**Extracted entries**
# # #
(** * Resilient remote-data access of FPL-v1: circuit breaker, retry policy,
      registry and session cache

    A shallow embedding of

    - [src/utils/error_recovery.py]: [CircuitBreaker], [RetryStrategy],
      [EnhancedErrorRecovery] and the decorator [resilient_api_call];
    - [src/utils/performance_optimizer.py]: the session-state cache wrappers
      of [PerformanceOptimizer.cache_expensive_calculation] and
      [cache_resource], [batch_process] and [paginate_dataframe];
    - [src/core/cache/manager.py]: the statistics kept by [CacheManager];
    - [src/services/enhanced_fpl_data_service.py]: [test_connection].

    Conventions of the embedding.

    - Python [int] is [Z].  Python [float] (delays, clock readings) is an
      exact rational [Q]: rounding is not modelled.  Leaving the range of
      the floats is: a power that overflows and a sleep length that does not
      fit the C clock raise [OverflowError].
    - [datetime.now()] and [time.time()] read one clock, the field [now] of
      the [World]; it is advanced by a protected operation (by the time the
      operation runs) and by [time.sleep].
    - A protected operation is opaque to the subsystem.  It is given by what
      its k-th invocation does: how long it runs and whether it returns or
      raises.  The world counts the invocations.
    - A method of a mutable object is a function in the monad [M X], with [X]
      the object's fields: it takes the object and the world and gives back a
      result (a value or the exception raised) with the updated object and
      world. *)

From Stdlib Require Import ZArith QArith Qminmax Qpower Qabs Lqa Lia List Ascii
  String.
From stdpp Require Import base option list gmap strings.

Open Scope Z_scope.

(** ** Exceptions and results *)

(** The exceptions the subsystem tells apart.  [FPLError] (from
    [middleware.error_handling]) is built at two places of
    [error_recovery.py]; each place has a constructor that keeps what the
    message and [original_exception] are built from. *)
#[warnings="-register-all"]
Inductive Exn : Type :=
| BuiltinTimeoutError (msg : string)       (* TimeoutError or a subclass *)
| BuiltinConnectionError (msg : string)    (* ConnectionError or a subclass *)
| OtherException (type_name msg : string)  (* any other Exception *)
| CircuitOpenError (breaker_name : string)
    (* FPLError "Circuit breaker '<name>' is OPEN - service unavailable" *)
| RetriesFailedError (attempts : Z) (original_exception : option Exn).
    (* FPLError "All <n> retry attempts failed" *)

(** [isinstance(exception, (TimeoutError, ConnectionError))] *)
Definition is_timeout_or_connection (e : Exn) : bool :=
  match e with
  | BuiltinTimeoutError _ | BuiltinConnectionError _ => true
  | _ => false
  end.

Inductive Result (A : Type) : Type :=
| Ok (a : A)
| Err (e : Exn).
Arguments Ok {A} a.
Arguments Err {A} e.

(** ** The world: clock, protected operations, sleeping, randomness *)

Record World : Type := mkWorld {
  now : Q;                (* the clock, in seconds *)
  invocations : nat;      (* protected operations run so far *)
  sleeps : list Q;        (* the arguments of time.sleep, oldest first *)
  draws : nat;            (* calls of random.random() so far *)
  random : nat -> Q       (* what the k-th call of random.random() returns *)
}.

Inductive Outcome (V : Type) : Type :=
| Returns (v : V)
| Raises (e : Exn).
Arguments Returns {V} v.
Arguments Raises {V} e.

(** What the k-th invocation does: the time it runs and how it ends. *)
Definition Operation (V : Type) : Type := nat -> Q * Outcome V.

Definition invoke {V} (func : Operation V) (w : World) : Outcome V * World :=
  let '(d, o) := func (invocations w) in
  (o, mkWorld (now w + d)%Q (S (invocations w)) (sleeps w) (draws w) (random w)).

(** [random.random()] *)
Definition random_random (w : World) : Q * World :=
  (random w (draws w),
   mkWorld (now w) (invocations w) (sleeps w) (S (draws w)) (random w)).

(** Methods of an object with fields [X]. *)
Definition M (X A : Type) : Type := X -> World -> Result A * X * World.

(** ** Floats that leave their range *)

(** A float result rounds to an infinity when its magnitude reaches
    [2^1024 - 2^970], half a step above the largest float. *)
Definition float_overflow_bound : Q := inject_Z (2 ^ 1024 - 2 ^ 970).
Arguments float_overflow_bound : simpl never.

(** [x ** n] for a float [x] and an int [n >= 0]: [float.__pow__] raises
    [OverflowError] when the result is out of range (and gives 0.0, without
    an error, when it is too small). *)
Definition float_pow (x : Q) (n : nat) : Result Q :=
  let y := (x ^ Z.of_nat n)%Q in
  if Qle_bool float_overflow_bound (Qabs y)
  then Err (OtherException "OverflowError"
              "(34, 'Numerical result out of range')")
  else Ok y.

(** [time.sleep] (CPython 3.11) first converts the length to a C integer of
    nanoseconds: the float [delay * 1e9] has to lie in [-2^63, 2^63).  For
    the exact product, rounded to the nearest float, that is from
    [-(2^63 + 1024)] on and below [2^63 - 512]. *)
Definition sleep_overflows (delay : Q) : bool :=
  let d := (delay * 1000000000)%Q in
  Qle_bool (inject_Z (2 ^ 63 - 512)) d
  || negb (Qle_bool (inject_Z (- (2 ^ 63 + 1024))) d).

(** [time.sleep(delay)]: [OverflowError] on a length the conversion refuses,
    then [ValueError] on a negative length.  A length that is converted but
    whose end the clock of the operating system cannot express (the last
    [uptime] seconds below [2^63] ns, where the system call fails) is slept
    here like any other: [sleep_limit] below keeps clear of it. *)
Definition time_sleep {X} (delay : Q) : M X unit :=
  fun x w =>
    if sleep_overflows delay
    then (Err (OtherException "OverflowError"
                 "timestamp too large to convert to C _PyTime_t"),
          x, w)
    else if Qle_bool 0 delay
    then (Ok tt, x,
          mkWorld (now w + delay)%Q (invocations w) (sleeps w ++ [delay])
                  (draws w) (random w))
    else (Err (OtherException "ValueError" "sleep length must be non-negative"),
          x, w).

(** ** CircuitBreaker *)

Inductive CircuitState : Type := CLOSED | OPEN | HALF_OPEN.

Record CircuitBreakerConfig : Type := mkConfig {
  failure_threshold : Z;
  recovery_timeout : Z;      (* seconds *)
  success_threshold : Z;     (* successes needed to close circuit *)
  timeout : Z                (* request timeout *)
}.

(** [CircuitBreakerConfig()] *)
Definition CircuitBreakerConfig_default : CircuitBreakerConfig :=
  mkConfig 5 60 2 30.

Record CircuitBreaker : Type := mkBreaker {
  config : CircuitBreakerConfig;
  name : string;
  state : CircuitState;
  failure_count : Z;
  success_count : Z;
  last_failure_time : option Q;
  total_requests : Z;
  total_failures : Z;
  total_timeouts : Z
}.

(** [CircuitBreaker.__init__] *)
Definition CircuitBreaker_init (cfg : CircuitBreakerConfig) (nm : string)
  : CircuitBreaker :=
  mkBreaker cfg nm CLOSED 0 0 None 0 0 0.

(** [CircuitBreaker._should_attempt_reset], at clock reading [t] *)
Definition _should_attempt_reset (b : CircuitBreaker) (t : Q) : bool :=
  match last_failure_time b with
  | None => true
  | Some l => Qle_bool (inject_Z (recovery_timeout (config b))) (t - l)
  end.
# # #
**What to work on**
Word for word, restate the line that contains "Record CircuitBreakerConfig : Type" and each line after it, up to and including the last line of the listing; include nothing else.

**Your solution**
Record CircuitBreakerConfig : Type := mkConfig {
  failure_threshold : Z;
  recovery_timeout : Z;      (* seconds *)
  success_threshold : Z;     (* successes needed to close circuit *)
  timeout : Z                (* request timeout *)
}.

(** [CircuitBreakerConfig()] *)
Definition CircuitBreakerConfig_default : CircuitBreakerConfig :=
  mkConfig 5 60 2 30.

Record CircuitBreaker : Type := mkBreaker {
  config : CircuitBreakerConfig;
  name : string;
  state : CircuitState;
  failure_count : Z;
  success_count : Z;
  last_failure_time : option Q;
  total_requests : Z;
  total_failures : Z;
  total_timeouts : Z
}.

(** [CircuitBreaker.__init__] *)
Definition CircuitBreaker_init (cfg : CircuitBreakerConfig) (nm : string)
  : CircuitBreaker :=
  mkBreaker cfg nm CLOSED 0 0 None 0 0 0.

(** [CircuitBreaker._should_attempt_reset], at clock reading [t] *)
Definition _should_attempt_reset (b : CircuitBreaker) (t : Q) : bool :=
  match last_failure_time b with
  | None => true
  | Some l => Qle_bool (inject_Z (recovery_timeout (config b))) (t - l)
  end.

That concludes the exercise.